Tudo isso representa coisas demais, representa a vida: crescer, prosperar, falhar, recomeçar, evoluir. Manter. Mudar. Unpacking é um jogo sobre mudanças. Ou também é só um puzzle aconchegante, bonitinho e curtinho, com uma arte adorável e que gera um GIF no final de todas as fases que é a coisa mais satisfatória do mundo de olhar. Fica a seu critério.
Unpacking
por Witch Beam, Humble GamesSteam (Windows/Mac/Linux)
PlayStation Store
Xbox Store / Game Pass
Nintendo Switch
Assemble with Care
a magia de consertar fica marcada pra sempre
por Gabriel Toschi (site / twitter)
Alguns jogos ressoam com nossas histórias pessoais de uma forma que outras pessoas talvez não entendam direito. Ele para de ser apenas “um bom jogo” pra ser “uma experiência que lembrou da minha vida”. Assemble with Care foi um desses exemplos pra mim. Criado pelo time por trás do ótimo Monument Valley, o jogo conta a história de Maria, uma “consertadora viajante” que acaba de chegar à cidade de Bellariva, dias antes de um famoso festival gastronômico local.
Intercalando momentos de visual novel e puzzles, seguimos a história de Maria na cidade, conhecendo novas pessoas e entendendo suas histórias e conflitos pessoais — até começar a entender também os seus próprios conflitos. Para cada história que alguém conta, há um objeto importante pra ela que está quebrado e precisa ser consertado. É nesse momento que os puzzles entram em jogo, com a sua missão de desmontar o objeto, entender o seu funcionamento, substituir as peças quebradas e deixá-lo novinho em folha. Esses desafios são bem simples até, mas trazem mecânicas diferentes e interessantes a cada novo objeto.
O jogo é basicamente isso, uma pequena história que mostra como não só os objetos da nossa vida precisam de conserto, mas as nossas relações com quem amamos (e até com nós mesmos). É uma história muito bonita, sabe, mas aí foi quando bateu diferente pra mim. Meu pai é uma das pessoas que mais amo e admiro no mundo todo e ele consegue consertar qualquer coisa. Gambiarra é praticamente o nome da família às vezes. Desde criança, eu vejo ele na oficina consertando coisas, repondo peças e trazendo de volta objetos importantes pra mim e pras pessoas a minha volta.

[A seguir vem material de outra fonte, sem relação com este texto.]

(** ** Deeds *)

Inductive deed :=
| FileRead (file data : string)
| Began (sandbox : string) (id : N)
| Abandoned (id : N)
| Counted (pending into : option N) (d : Decision)
| Collected (sandbox : string) (entry : option N) (summary : Summary)
| Reserved (sandbox : string)
| Released (sandbox : string)
| LookedUp (name : string) (addresses : list Addr)
| Dialing (address : Addr) (port : N)
| Connected (address : Addr) (port : N)
| Sent (bytes : list ascii)
| Forwarded (hello : list ascii).

Definition emits (X : Type) (e : ev X) : X -> list deed :=
  match e in ev X return X -> list deed with
  | File q =>
    match q in os X return X -> list deed with
    | ReadAll file _ => fun r => match r with Ok data => [FileRead file data] | Err _ => [] end
    | _ => fun _ => []
    end
  | Begin_ sandbox _ => fun r => match r with Some id => [Began sandbox id] | None => [] end
  | Abandon_ id => fun _ => [Abandoned id]
  | Count_ d _ pending => fun r => [Counted pending (fst (fst r)) d]
  | Collect_ sandbox => fun r => [Collected sandbox (fst r) (snd r)]
  | Reserve sandbox => fun r => if r then [Reserved sandbox] else []
  | Release_ sandbox => fun _ => [Released sandbox]
  | LookupNetIP name => fun r => match r with Ok addresses => [LookedUp name addresses] | Err _ => [LookedUp name []] end
  | Dial address port _ => fun r => match r with Ok _ => [Dialing address port; Connected address port] | Err _ => [Dialing address port] end
  | ClientSends => fun r => [Sent (fst r)]
  | Forward hello => fun _ => [Forwarded hello]
  | _ => fun _ => []
  end.

(** ** Interleaving *)

(** What the outside answers to the [n]-th call, and the clock at it. *)
Class GatewayWorld := {
  replies : forall X, nat -> ev X -> X;
  gw_clock : nat -> instant;
}.
Context `{GatewayWorld}.

Definition section_call (n : nat) {X} (e : ev X) (g : Gateway) : X * Gateway :=
  let now := gw_clock n in
  match e in ev X return X * Gateway with
  | LogRefusal d source unnamed => (tt, logRefusal now d source unnamed g)
  | LogOpened d unnamed => logOpened now d unnamed g
  | LogDecision d => (tt, writeLocked now d g)
  | FlushBudgets all => (tt, flushBudgets now all g)
  | Begin_ sandbox lease => begin_request sandbox lease g
  | Abandon_ id => (tt, abandon id g)
  | Count_ d lease pending => count d lease pending g
  | Collect_ sandbox => collect now sandbox g
  | Reserve sandbox => reserve sandbox g
  | Release_ sandbox => (tt, release sandbox g)
  | Track lease => track lease g
  | Untrack id => (tt, untrack id g)
  | Cut_ id reason => (tt, snd (cut id reason g))
  | CauseOf id => (tunnel_reason id g, g)
  | NextTunnel => next_tunnel g
  | SweepLeases => (sweep_leases g, g)
  | SweepForget gone => sweep_forget now gone g
  | StopTunnels => stop_tunnels g
  | q => (replies _ n q, g)
  end.

Record Sys := mkSys { sy_gw : Gateway; sy_threads : list (P unit); sy_calls : nat; sy_deeds : list (nat * deed) }.
Inductive label := Arrive (r : ProxyRequest) | CollectFor (name : string) | SweepTick | StopNow | Go (t : nat).
Definition spawn (p : P unit) (s : Sys) : Sys := mkSys (sy_gw s) (sy_threads s ++ [p]) (sy_calls s) (sy_deeds s).
Definition step (s : Sys) (l : label) : Sys :=
  match l with
  | Arrive r => spawn (ServeHTTP r) s
  | CollectFor name => spawn (summary_handler name) s
  | SweepTick => spawn sweep s
  | StopNow => spawn stop s
  | Go t =>
    match sy_threads s !! t with
    | Some (Call e k) =>
      let '(x, g) := section_call (sy_calls s) e (sy_gw s) in
      mkSys g (<[t := k x]> (sy_threads s)) (S (sy_calls s)) (sy_deeds s ++ map (fun d => (t, d)) (emits _ e x))
    | _ => s
    end
  end.
Definition run (labels : list label) (s : Sys) : Sys := foldl step s labels.
Definition idle_gateway (logging : bool) (now : instant) : Sys := mkSys (NewGateway logging now) [] 0 [].
End serve.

Sempre pareceu tão mágico o que meu pai conseguia fazer, sabe? Eu não entendia metade das coisas que ele fazia, mas ele soldava umas coisinhas coloridas num lugar e meu brinquedo voltava a funcionar! Mesmo hoje, formado em Ciência da Computação, eu não entendo metade da genialidade do meu velho. Jogar Assemble with Care, entretanto, me deu um gostinho de como é ser meu pai. Eu posso não saber de eletrônica ou carpintaria, mas eu sei resolver puzzles: consertar aqueles objetos, tão importantes pras pessoas, me fez entender porque era tão mágico o que meu pai fazia.
É um ótimo jogo e eu recomendo, mas ele sempre vai me lembrar o quanto eu admiro o meu grande pai. (te amo, pai!)